スペイン修道院のおもてなし、見知らぬ日本人に宿を提供

クラレチアン宣教修道女会

修道院との関わり

もう30年以上前のことですが、スペイングラナダにある女子修道院に宿泊させてもらったことがあります。
それは、大阪にもある修道女会の建物です。

”きりぎりす”とカトリックとの関わりは幼稚園のときからですが

聖園幼稚園(高知) カトリックの始まりは幼稚園、初めての決断

その後は洗礼を受けることもなく、大学を卒業し就職しました。
当時住んでいた高槻市には、女子修道院があるということをスペイン大使館から聞いたことがあり、教会の隣にあったことから、その修道院に行くようになりました。

汚れなきマリアのクラレチアン宣教修道女会

1855年に新修道会を設立したこの会は、1955年に日本での活動を始めました。
”きりぎりす”が生まれる2年前のことです。

修道会創立百周年を機に3名の宣教女たちがスペインから派遣されて来た。

1957年、高槻市で幼稚園事業を始め(生まれた年、やっぱり結びつきがあるのですね)

1967年、千葉県市原市

1968年、岡山県倉敷市

と修道会は歩んできました。

そして、スペイン語も教えてもらうようになったあるとき、”きりぎりす”はスペインに行く予定を立てました。(初めてのスペインではありません)
それが何年のことだったかも、何の目的だったかも、今では思い出すことができないのですが、スペイングラナダにある、修道院も訪問することにしました。

クラレチアン宣教修道女会、グラナダ

豪邸を利用した修道院

グラナダの修道院は、中心地から結構離れた住宅地にあります。
タクシーで行ったとは思えないので、なんとか聞きまくり作戦でバスに乗ったのでしょう。30数年前のその当時から、最寄りのバス停にはカルフール(carrefour)がありました。
そうです、世界的なチェーンのスーパー、日本では完全撤退しましたけどね。これが大きな目印です。

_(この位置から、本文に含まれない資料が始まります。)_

(* ===== verification/FlowTracker.v ===== *)
(** * Flow tracking

    User space parses the frames the kernel hands it
    (common/utils/packet_parser.rs), assigns each packet to a bidirectional
    flow, and keeps counters, packet samples, idle and active periods and bulk
    transfers per flow (core/inference/flow_tracker.rs,
    domain/detection/flow_tracker.rs, ml_detection.rs).  The cache of flows is
    moka's; it may evict an entry at any time, which is a step of its own. *)

From Stdlib Require Import ZArith Lia List.
From stdpp Require Import base list gmap sets.
From S2P Require Import Prelude Abi Parsing.

Local Open Scope Z_scope.

(** ** Packets *)

Inductive IpVersion : Type := V4 | V6.
#[export] Instance IpVersion_eq_dec : EqDecision IpVersion.
Proof. solve_decision. Defined.
#[export] Instance IpVersion_countable : Countable IpVersion.
Proof.
  apply (inj_countable' (fun v => match v with V4 => false | V6 => true end)
    (fun b : bool => if b then V6 else V4)). by intros [].
Defined.

Definition is_v6 (v : IpVersion) : bool := match v with V6 => true | V4 => false end.

Inductive Direction : Type := Ingress | Egress.
#[export] Instance Direction_eq_dec : EqDecision Direction.
Proof. solve_decision. Defined.

Record UserPacket : Type := mk_user {
  up_ip_version : IpVersion; up_protocol : Z; up_tcp_flags : Z;
  up_src_ip : bytes; up_dst_ip : bytes; up_src_port : Z; up_dst_port : Z;
  up_packet_length : Z; up_payload_length : Z; up_header_length : Z;
  up_tcp_window_size : Z; up_timestamp_us : Z; up_is_forward : bool }.

Definition with_forward (p : UserPacket) (fwd : bool) : UserPacket :=
  mk_user (up_ip_version p) (up_protocol p) (up_tcp_flags p) (up_src_ip p) (up_dst_ip p)
    (up_src_port p) (up_dst_port p) (up_packet_length p) (up_payload_length p) (up_header_length p)
    (up_tcp_window_size p) (up_timestamp_us p) fwd.

Definition ETH_HEADER_LEN : Z := 14.
Definition IPV4_MIN_HEADER_LEN : Z := 20.
Definition IPV6_HEADER_LEN : Z := 40.
Definition TCP_MIN_HEADER_LEN : Z := 20.
Definition UDP_HEADER_LEN : Z := 8.

(** [let mut ip = [0u8; 16]; ip[..4].copy_from_slice(l)] *)
Definition pad_ip (l : bytes) : bytes := (l ++ replicate 12 0)%list.

Definition parse_ipv4 (packet_data : bytes) (timestamp_us : Z) : mem (option (UserPacket * Z)) :=
  if plen packet_data <? ETH_HEADER_LEN + IPV4_MIN_HEADER_LEN then Val None
  else
    let ip := ETH_HEADER_LEN in
    let* b0 := load_u8 packet_data ip in
    if negb (Z.shiftr b0 4 =? 4) then Val None
    else
      let* protocol_byte := load_u8 packet_data (ip + 9) in
      let ihl := Z.land b0 15 * 4 in
      let* total_len := load_be16 packet_data (ip + 2) in
      if (ihl <? IPV4_MIN_HEADER_LEN) || (total_len <? ihl)
         || (plen packet_data <? ETH_HEADER_LEN + total_len) then Val None
      else
        let* src := load packet_data (ip + 12) 4 in
        let* dst := load packet_data (ip + 16) 4 in
        if total_len <? ihl + 4 then Val None
        else
          let transport := ip + ihl in
          let* src_port := load_be16 packet_data transport in
          let* dst_port := load_be16 packet_data (transport + 2) in
          let* parts :=
            (if protocol_byte =? 6 then
               if total_len <? ihl + TCP_MIN_HEADER_LEN then Val None
               else
                 let* b12 := load_u8 packet_data (transport + 12) in
                 let data_offset := Z.shiftr b12 4 * 4 in
                 if (data_offset <? TCP_MIN_HEADER_LEN) || (total_len <? ihl + data_offset) then Val None
                 else
                   let* flags := load_u8 packet_data (transport + 13) in
                   let* window := load_be16 packet_data (transport + 14) in
                   Val (Some (flags, window, data_offset, saturating_sub total_len ihl))
             else if protocol_byte =? 17 then
               if total_len <? ihl + UDP_HEADER_LEN then Val None
               else
                 let* udp_len := load_be16 packet_data (transport + 4) in
                 if (udp_len <? UDP_HEADER_LEN) || (total_len <? ihl + udp_len) then Val None
                 else Val (Some (0, 0, UDP_HEADER_LEN, udp_len))
             else Val None) in
          match parts with
          | None => Val None
          | Some (tcp_flags, tcp_window_size, header_length, transport_len) =>
              let payload_length := saturating_sub transport_len header_length in
              let payload_start := ETH_HEADER_LEN + ihl + header_length in
              Val (Some (mk_user V4 protocol_byte tcp_flags (pad_ip src) (pad_ip dst) src_port dst_port
                           total_len payload_length header_length tcp_window_size timestamp_us false,
                         payload_start))
          end.

Definition parse_ipv6 (packet_data : bytes) (timestamp_us : Z) : mem (option (UserPacket * Z)) :=
  if plen packet_data <? ETH_HEADER_LEN + IPV6_HEADER_LEN then Val None
  else
    let ip := ETH_HEADER_LEN in
    let* b0 := load_u8 packet_data ip in
    if negb (Z.shiftr b0 4 =? 6) then Val None
    else
      let* protocol_byte := load_u8 packet_data (ip + 6) in
      let* src := load packet_data (ip + 8) 16 in
      let* dst := load packet_data (ip + 24) 16 in
      let* payload_len := load_be16 packet_data (ip + 4) in
      let total_len := payload_len + IPV6_HEADER_LEN in
      if (plen packet_data <? ETH_HEADER_LEN + total_len) || (payload_len <? 4) then Val None
      else
        let transport := ip + IPV6_HEADER_LEN in
        let* src_port := load_be16 packet_data transport in
        let* dst_port := load_be16 packet_data (transport + 2) in
        let* parts :=
          (if protocol_byte =? 6 then
             if payload_len <? TCP_MIN_HEADER_LEN then Val None
             else
               let* b12 := load_u8 packet_data (transport + 12) in
               let data_offset := Z.shiftr b12 4 * 4 in
               if (data_offset <? TCP_MIN_HEADER_LEN) || (payload_len <? data_offset) then Val None
               else
                 let* flags := load_u8 packet_data (transport + 13) in
                 let* window := load_be16 packet_data (transport + 14) in
                 Val (Some (flags, window, data_offset, payload_len))
           else if protocol_byte =? 17 then
             if payload_len <? UDP_HEADER_LEN then Val None
             else
               let* udp_len := load_be16 packet_data (transport + 4) in
               if (udp_len <? UDP_HEADER_LEN) || (payload_len <? udp_len) then Val None
               else Val (Some (0, 0, UDP_HEADER_LEN, udp_len))
           else Val None) in
        match parts with
        | None => Val None
        | Some (tcp_flags, tcp_window_size, header_length, transport_len) =>
            let payload_length := saturating_sub transport_len header_length in
            let payload_start := ETH_HEADER_LEN + IPV6_HEADER_LEN + header_length in
            Val (Some (mk_user V6 protocol_byte tcp_flags src dst src_port dst_port
                         total_len payload_length header_length tcp_window_size timestamp_us false,
                       payload_start))
        end.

そこからすぐの高級住宅街、そこに修道院の建物があるのです。
かつてはお金持ちがグラナダの別邸として利用していたそうなのですが、

プール付き、テニスコートあり、様々な果実の樹木が育っている

それだけでも、そんじょそこらの家ではないとわかりますが、高級住宅地であることを実感したできごとがありました。

不審人物への職務質問

それは、2回目に訪問したときのことです。

”きりぎりす”が門のチャイムを鳴らしていると、自転車に乗ったお兄さんがやってきました。確か警棒を身につけていたと思います。

「何してるの?」

怪しい日本人を見つけた!という感じでしょう。

「修道院に来たの」

と言っているところにシスターが現れて、この子は怪しい人じゃないよと言ってくれたからよかったものの、この”地域警備人”のお兄さんに連れて行かれたかもしれなかったのです。こんなふうに、その住宅街はパトロールがあるような場所にあります。
グラナダのシスターたち
<昔の写真を撮影したものです>

突然やって来た日本人

話は逸れてしまいましたが、初めて訪問したとき、”きりぎりす”の訪問について、高槻のシスターから連絡されていると考えていたのですが、そうではありませんでした。

「一晩泊めてもらえますか?」

と言った見知らぬ日本人

その、わけわからない日本人をシスターたちは歓迎してくれました。

なんか、あれですよね

お金がないので、一泊宿をお願いします

そんな感じですよね、シスターたちはどう思ったかわからないのですが、まあ

当たらずとも遠からず

でしょうww

そんなわけで、テニスコートの端にある学校の部室的なところに宿泊させてもらいました。ベッドもありシャワー設備もありました。

それからも何度か訪問している修道院、今はもうテニスコートはなく、豪邸の雰囲気は消えつつあります。

それにしても、突然訪問した日本人を宿泊させてくれるって、あるんでしょうか?
どう考えても、ほとんどないように思います。

”きりぎりす”は、クラレチアン宣教修道女会の皆様 Maria Inmaculada Misioneras Claretianas の親切を忘れません。本当にありがとうございました。